Diana Hernández Brings It All Home
Through research and lived experience in the South Bronx, the Sociomedical Sciences professor is finding ways to improve health through housing.
Diana Hernández, assistant professor of Sociomedical Sciences, sees the world—especially her native South Bronx—through the lens of the home. Growing up in a Section 8 apartment, she watched her mother become a homeowner, illustrating what she later learned in school: that housing can be a route to move into better opportunity.
“Housing can be a launching pad, a chance to live well,” says Hernández. “I grew up in a disadvantaged community that still, 30-odd years later, faces many of the same issues of concentrated poverty, health disparities, and environmental burdens. All of the facets of my work as a researcher, a sociologist, a landlord, a neighbor, are very much alive and present in this neighborhood that somehow sits on my heart.”
Hernández’s current research project centers around smoke-free housing—the last frontier in the public health war on tobacco’s harmful effects. In New York City, smoking is regulated in most places: bars and restaurants, public spaces like parks and beaches, even Times Square. There is no citywide ban on smoking in apartment buildings or homes, though most newer buildings have banned tobacco. In her study, Hernández is looking at compliance and enforcement of smoke-free policies in 12 affordable housing developments with more than 900 residential units.
“In affordable housing settings, it’s a balancing act,” she says. “We want to reduce smoking to create better health outcomes, but we don’t want these kinds of policies to threaten the residents’ sense of housing stability. How do we reduce harm, get buy-in from the residents and make sure the rules are enforced in a humane way? These are the questions we’re looking to answer.”
In addition to the academic and policy implications of Hernández’s work, its door-to-door nature also serves as a form of community-organizing and awareness-raising—bridging the gap between research and practice. A trained sociologist, she and her team are often the ones providing information to residents about their buildings’ fuel sources or energy efficient practices, and how these factors can impact their health. This ground-level experience was at the root of her work on “energy insecurity,” where Hernández’s cutting-edge research has documented how housing conditions and the inability to pay for household energy harm people where they live.
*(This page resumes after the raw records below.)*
Lemma among_token p ty f r0 r tk r' : among p ty f r0 r -> reads_token inp r tk r' ->
  among p ty f r0 r' /\ inside inp tk.
Proof.
  intros [[W R] L] T. destruct (within_token _ _ _ _ _ _ W T) as [W' Ht]. split; [|done].
  split; [split; [done|by eapply reports_token]|]. pose proof (scans_current _ _ _ (token_scans _ _ _ _ T)).
  unfold left in *. lia.
Qed.

Lemma among_scans p ty f r0 r r' : among p ty f r0 r -> scans inp r r' -> among p ty f r0 r'.
Proof.
  intros [[W R] L] S. split; [split; [by eapply within_scans|]|].
  - unfold reports in *. by rewrite (scans_errors _ _ _ S).
  - pose proof (scans_current _ _ _ S). unfold left in *. lia.
Qed.

(** The element at [s] is read, and the reader is back at [p]. *)
Lemma child_ends {A} p ty ns f r0 r1 s (K : bool -> RM A) Q :
  reads_values f -> ready p ns r0 -> among p ty f r0 r1 ->
  ready (p ++ [s]) (p :: ns) (set_nodes ((p ++ [s]) :: p :: ns) r1) ->
  (forall b r', leaves p ty r0 b r' -> current_ r1 <= current_ r' -> (b = true -> current_ r1 < current_ r') -> ends (K b) r' Q) ->
  ends (b ← readValue inp f; _ ← pop_node; K b) (set_nodes ((p ++ [s]) :: p :: ns) r1) Q.
Proof.
  intros Hf H [[W R] L] H1 HK. eapply ends_bind; [apply (Hf _ _ _ H1), L|]. intros b r2 [Ha Hb]. cbn in Hb.
  destruct (close_child p ty ns s r0 r1 b r2 H W R Ha) as [E3 Hl].
  eapply ends_ok; [exact E3|]. pose proof (walks_current _ _ _ (proj1 Ha)) as C. by apply HK.
Qed.

(** The answer [b] of a child that failed, or that the next element follows. *)
Definition goes_on {S} (p : pointer) (ty : ValueType) (f : nat) (r0 r : Reader) (o : S + bool) (r' : Reader) : Prop :=
  match o with
  | inl _ => among p ty f r0 r' /\ current_ r < current_ r'
  | inr b => leaves p ty r0 b r'
  end.

Lemma stop_ends {S} p ty r0 (m : RM bool) r1 (Q : S + bool -> Reader -> Prop) : ends m r1 (leaves p ty r0) ->
  (forall b r', leaves p ty r0 b r' -> Q (inr b) r') -> ends (b ← m; mret (inr b)) r1 Q.
Proof. intros H HQ. eapply ends_bind; [exact H|]. intros b r' Hl. by apply ends_ret, HQ. Qed.

Lemma object_step_ends p ns f r0 r name : reads_values f -> ready p ns r0 -> among p objectValue f r0 r ->
  ends (object_step inp (readValue inp f) name) r (goes_on p objectValue f r0 r).
Proof.
  intros Hf H A. pose proof (within_ok _ _ _ _ (proj1 (proj1 A))) as O. unfold object_step.
  ends_with readToken_ends; [done..|]. intros tk0 r1 T0. ends_with skip_comments_ends; [done..|]. intros tk r2 T.
  destruct (among_token _ _ _ _ _ _ _ A T) as [A2 Ht]. pose proof A2 as [[W2 R2] _].
  destruct (_ && _); [by apply ends_ret|].
  case_bool_decide as Es; cbn [negb]; [|by eapply stop_ends; [apply fail_ends|]].
  pose proof (token_quotes _ _ _ _ T Es) as Hq. pose proof (token_end _ _ _ _ T) as He.
  pose proof (token_start _ _ _ _ T) as Hst.
  ends_with decodeString_text_ends; [exact (within_placed _ _ _ _ _ (proj1 H) W2)|done..|].
  intros [k|] r3 Hd.
  2:{ destruct Hd as (e & Hl & ->). eapply stop_ends; [apply (give_up_ends p objectValue)|done]; [by apply within_error|].
      exists e, []. cbn. by rewrite R2. }
  destruct Hd as [-> Hk]. ends_with readToken_ends; [done|done|by apply W2|]. intros colon r3 T3.
  destruct (among_token _ _ _ _ _ _ _ A2 T3) as [A3 Ht3]. pose proof A3 as [[W3 R3] _].
  case_bool_decide as Ec; cbn [negb]; [|by eapply stop_ends; [apply fail_ends|]].
  destruct (within_value _ _ _ _ W3) as (x & Ex & Hx & Hty).
  destruct (member_made x k Hx Hty Hk) as (v & Em & Hg & Hv & Hs).
  pose proof (scans_current _ _ _ (token_scans _ _ _ _ T3)) as C3.
  destruct (open_child _ _ _ _ _ _ (fun v => resolveReference v k) _ _ H W3 Ex Em Hg Hv Hs) as (rc & E1 & Sc & Ec' & E2 & Hc).
  eapply ends_ok; [exact E1|]. eapply ends_ok; [exact E2|].
  apply (child_ends p objectValue ns f r0 rc); [done..|by eapply among_scans|done|].
  intros b r4 L4 C4 _. pose proof L4 as [W4 R4]. destruct b; cbn [negb]; [|by eapply stop_ends; [apply give_up_ends|]].
  assert (A4 : among p objectValue f r0 r4) by (split; [done|]; destruct A3 as [_ L]; unfold left in *; lia).
  ends_with readToken_ends; [done|done|by apply W4|]. intros comma r5 T5.
  destruct (among_token _ _ _ _ _ _ _ A4 T5) as [A5 Ht5]. pose proof A5 as [[W5 R5] _].
  destruct (_ && _); [by eapply stop_ends; [apply fail_ends|]|].
  ends_with (skip_comments_ends inp input_end input_bytes r4); [by apply W4|done|]. intros comma' r6 T6.
  destruct (among_token _ _ _ _ _ _ _ A4 T6) as [A6 _].
  pose proof (scans_current _ _ _ (token_scans _ _ _ _ T6)). case_match; apply ends_ret; [apply A6|].
  split; [done|]. lia.
Qed.

(** The next index, below the characters read. *)
Definition counts (o : Z + bool) (r : Reader) : Prop :=
  match o with inl i => 0 <= i <= current_ r | inr _ => True end.

Lemma array_step_ends p ns f r0 r i : reads_values f -> ready p ns r0 -> among p arrayValue f r0 r ->
  0 <= i <= current_ r ->
  ends (array_step inp (readValue inp f) i) r (fun o r' => goes_on p arrayValue f r0 r o r' /\ counts o r').
Proof.
  intros Hf H A Hi. pose proof (proj1 (proj1 A)) as W. pose proof (ok_current _ _ (within_ok _ _ _ _ W)) as C.
  unfold array_step. destruct (within_value _ _ _ _ W) as (x & Ex & Hx & Hty).
  destruct (element_made x i Hx Hty) as (v & Em & Hg & Hv & Hs); [lia|].
  destruct (open_child _ _ _ _ _ _ (fun v => index_ref v (u32 i)) _ _ H W Ex Em Hg Hv Hs) as (r1 & E1 & S & Ec & E2 & Hc).
  eapply ends_ok; [exact E1|]. eapply ends_ok; [exact E2|].
  eapply ends_lift; [apply int_checked_id; unfold is_int, maxInt in *; lia|].
  apply (child_ends p arrayValue ns f r0 r1); [done..|by eapply among_scans|done|].
  intros b r4 L4 C4 Cb. pose proof L4 as [W4 R4]. destruct b; cbn [negb].
  2:{ by eapply stop_ends; [apply give_up_ends|]. }
  assert (A4 : among p arrayValue f r0 r4) by (split; [done|]; destruct A as [_ L]; unfold left in *; lia).
  ends_with readToken_ends; [done|done|by apply W4|]. intros tk r5 T5.
  ends_with (skip_comments_ends inp input_end input_bytes r4); [by apply W4|done|]. intros tk' r6 T6.
  destruct (among_token _ _ _ _ _ _ _ A4 T6) as [A6 Ht]. pose proof (scans_current _ _ _ (token_scans _ _ _ _ T6)).
  specialize (Cb eq_refl). cbv zeta. case_match.
  { eapply stop_ends; [by apply fail_ends; [apply A6|apply A6|]|done]. }
  case_match; apply ends_ret; (split; [|done || (cbn; lia)]); [apply A6|]. split; [done|lia].
Qed.

(** The container is made. *)
Lemma start_ends p ns f ty r : ready p ns r -> (left inp r < f)%nat ->
  ends (assign_current (Value_type ty)) r (fun _ r' => among p ty f r r').
Proof.
  intros H L. eapply ends_mono; [eapply assign_ends; [exact H|by apply Value_type_wf]|].
  intros [] r1 (W & R & El & Et). destruct W as [W1 W2 W3 W4 W5 W6].
  split; [|unfold left in *; lia]. split; [|done]. split; try done; [by destruct ty|by left].
Qed.

Lemma readObject_ends p ns f r tk : reads_values f -> ready p ns r -> (left inp r < f)%nat ->
  ends (readObject inp (readValue inp f) tk) r (leaves p objectValue r).
Proof.
  intros Hf H L. unfold readObject. eapply ends_bind; [by apply (start_ends p ns f objectValue)|]. intros [] r1 A.
  apply (scan_loop inp input_end (fun _ r' => among p objectValue f r r') _ (leaves p objectValue r)); [|..|done].
  - by intros s r' [[[] _] _].
  - intros name r2 A2. by eapply object_step_ends.
Qed.

Lemma readArray_ends p ns f r tk : reads_values f -> ready p ns r -> (left inp r < f)%nat ->
  ends (readArray inp (readValue inp f) tk) r (leaves p arrayValue r).
Proof.
  intros Hf H L. unfold readArray. eapply ends_bind; [by apply (start_ends p ns f arrayValue)|]. intros [] r1 A.
  ends_with skipSpaces_ends; [done|apply A|]. intros [] r2 S. ends_gets. pose proof (among_scans _ _ _ _ _ _ A S) as A2.
  pose proof (within_ok _ _ _ _ (proj1 (proj1 A2))) as O2.
  destruct (char_ok inp input_end (current_ r2)) as (c & _ & Ec); [apply O2|]. eapply ends_lift; [exact Ec|].
  case_match.
  { ends_with readToken_ends; [done..|]. intros tk' r3 T. apply ends_ret.
    by destruct (among_token _ _ _ _ _ _ _ A2 T) as [[L3 _] _]. }
  apply (scan_loop inp input_end (fun i r' => among p arrayValue f r r' /\ 0 <= i <= current_ r') _ (leaves p arrayValue r)).
  - by intros s r' [[[[] _] _] _].
  - intros i r3 [A3 Hi]. eapply ends_mono; [by eapply array_step_ends|]. intros [i'|b] r4 [G Hc]; [|done].
    by destruct G.
  - split; [done|]. destruct O2. lia.
Qed.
While she could afford to live elsewhere, Hernández has chosen to reside and invest as a building owner in her home neighborhood. “People who are upwardly mobile tend to do a lot to distance themselves from the places that shaped their disadvantage,” she says. “The fact that I live and promote living in my old neighborhood is a small intervention on its own.”
The South Bronx is what she describes as a “pre-gentrification” neighborhood—and it’s starting to feel the pressures of development. While Hernández wants to see investment to improve her community, she worries that revitalization will come at the cost of pricing long-time residents out of their homes.
“I don’t know the right answer, but for me, the antidote to gentrification lies in coexistence,” says Hernández. “That would be the ideal situation: if we didn’t concentrate poverty and we didn’t concentrate wealth and opportunity, if we had people of different economic means and professional status, racial and ethnic backgrounds, all send their children to the same schools, to play in the same parks, to coexist.”
Inside and outside the classroom, Hernández often sees students struggle with their place in the community: as privileged members of gentrifying Washington Heights, many are both uncomfortable about their role in the neighborhood changes and unsure about how to take action. Echoing comments from her new colleague in Sociomedical Sciences, Raygine DiAquoi, director of the School’s Office of Diversity Culture and Inclusion, she urges students and others in the Mailman community not to let discomfort paralyze them.
“What if discomfort was the thing that propelled people to do more, to take action in service of the communities where we live, study, and work?” asks Hernández. She offered some ways to do just that: “Be a good neighbor: shop at mom-and-pop stores, interact with people, advocate for affordable housing, find out about Columbia’s neighborhood preservation plans. You can’t just stay in your safe zones, because that can perpetuate the very inequalities that you’re frustrated by. You have to be tough-skinned and still do your part to be part of the change you hope to see.”